** Directions **
If a line in the entries below contains "pose", copy it.

** Dataset **
+ + + + + + +
Lemma once_well mem room cb t b T I A :
  well b T I A → bounded mem → tv_fit b (Some t) →
  ∃ r b' T', event_base_once mem room (-1) EV_TIMEOUT cb (Some t) b = Ok (r, b') ∧ well b' T' I A ∧ kept b T I A b' T' I A
    ∧ (r = -1 ∧ T' ≡ₚ T ∧ ¬ ((∀ n, room n = true) ∧ mem (size (bs_events b)) = true)
       ∨ r = 0 ∧ T' ≡ₚ bs_next b :: T ∧ bs_once b' = <[bs_next b := cb]> (bs_once b) ∧ bs_next b' = S (bs_next b)
         ∧ cbs b' !! bs_next b = Some (ONCE, false)
         ∧ ∀ x, key_of (bs_events b') x = if decide (x = bs_next b) then evutil_timeradd (gettime b).1 t else key_of (bs_events b) x).
Proof.
  intros Hw Hmem Htv. unfold event_base_once. change (hasb EV_TIMEOUT EV_SIGNAL) with false. cbv iota.
  destruct (mem (size (bs_events b))) eqn:Em; cbn [negb].
  2: { exists (-1), b, T. split; [done|]. split; [done|]. split; [apply kept_refl|]. left. split_and!; [done|done|]. by intros []. }
  change (EV_TIMEOUT =? EV_TIMEOUT) with true. cbv iota zeta. change (default tv_zero (Some t)) with t. set (e := bs_next b). set (ev := event_set (-1) 0 ONCE b).
  set (f := λ m : gmap nat nat, <[e := cb]> m). change (upd_bs_next _ _) with (with_new ev f b).
  assert (Epri : ev_pri ev = O) by apply (one_queue b T I A), Hw.
  assert (Hw1 : well (with_new ev f b) T I A).
  { apply new_well; try done; [by apply Hmem|intros x Hx; by apply lookup_insert_ne|intros _; unfold f; rewrite lookup_insert_eq; split; [done|by eexists]]. }
  unfold e. rewrite base_set_run by done. cbn [mbind res_bind]. change (0 =? 0) with true. cbv iota. fold e.
  assert (Hev : bs_events (with_new ev f b) !! e = Some ev) by apply lookup_insert_eq.
  assert (Hout : out e T I A).
  { assert (Hno := next_none b (we_alloc _ _ _ _ Hw)). split_and!; intros Hin; destruct (members_live b T I A e (we_base _ _ _ _ Hw)) as [? ?]; auto; unfold e in *; congruence. }
  destruct (add_well room e (Some t) _ T I A ev Hw1 Hev Htv) as (r & b2 & T' & I' & A' & -> & Hw2 & Had & HT & HI & HA & Hpure). cbn [mbind res_bind].
  destruct (Hpure eq_refl) as [-> Hr]. clear Hpure HI.
  assert (A' = A) as -> by (destruct HA as [->| ->]; [done|]; apply tailq_not_in, Hout).
  assert (Hset : loop_fields b2 = loop_fields b) by apply (settings_fields (with_new ev f b)), Had.
  assert (Hcbs : ∀ x, x ≠ e → cbs b2 !! x = cbs b !! x).
  { intros x Hx. rewrite (ad_cbs _ _ _ _ _ _ _ Had). unfold cbs, with_new. cbn. rewrite !lookup_fmap, lookup_insert_ne by done. done. }
  destruct Hr as [->|[-> Hroom]].
  - change (negb (0 =? 0)) with false. cbv iota. destruct (ad_timer _ _ _ _ _ _ _ Had t) as (HT' & Hk & _); [done|done|].
    rewrite tailq_not_in in HT' by apply Hout. pose proof (ad_settings _ _ _ _ _ _ _ Had) as Hs. unfold settings in Hs. injection Hs as En Eo _ _ _ _ _ _.
    exists 0, b2, T'. split; [done|]. split; [done|]. split.
    + apply kept_alloc; [done|cbn in En; lia|intros x Hx; apply Hcbs; unfold e; lia|apply Hw|]. intros x. rewrite HT', elem_of_cons. intros [->|?]; [right; unfold e; lia|by left].
    + right. split_and!; try done; [rewrite (ad_cbs _ _ _ _ _ _ _ Had); unfold cbs, with_new; cbn; by rewrite lookup_fmap, lookup_insert_eq|].
      intros x. rewrite Hk, (proj1 (gettime_clock b (with_new ev f b) eq_refl)).
      destruct (decide (x = e)); [done|]. unfold key_of, with_new. cbn. by rewrite lookup_insert_ne.
  - change (negb (-1 =? 0)) with true. cbv iota. destruct (ad_none _ _ _ _ _ _ _ Had) as (-> & _ & _); [by right|].
    pose proof (ad_settings _ _ _ _ _ _ _ Had) as Hs. unfold settings in Hs. injection Hs as En _ _ _ _ _ _ _.
    eexists (-1), _, T. split; [done|]. split; [|split].
    + apply free_well; try apply Hout; [done|]. intros y Hy. by apply lookup_delete_ne.
    + apply kept_alloc; [done|cbn in En |- *; lia| |apply Hw|auto]. intros x Hx. unfold cbs. cbn. rewrite lookup_fmap, lookup_delete_ne by (unfold e; lia).
      rewrite <-lookup_fmap. fold (cbs b2). apply Hcbs. unfold e. lia.
    + left. split_and!; [done|done|]. tauto.
Qed.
+ + + + + + +
** Task output **
    rewrite tailq_not_in in HT' by apply Hout. pose proof (ad_settings _ _ _ _ _ _ _ Had) as Hs. unfold settings in Hs. injection Hs as En Eo _ _ _ _ _ _.
    pose proof (ad_settings _ _ _ _ _ _ _ Had) as Hs. unfold settings in Hs. injection Hs as En _ _ _ _ _ _ _.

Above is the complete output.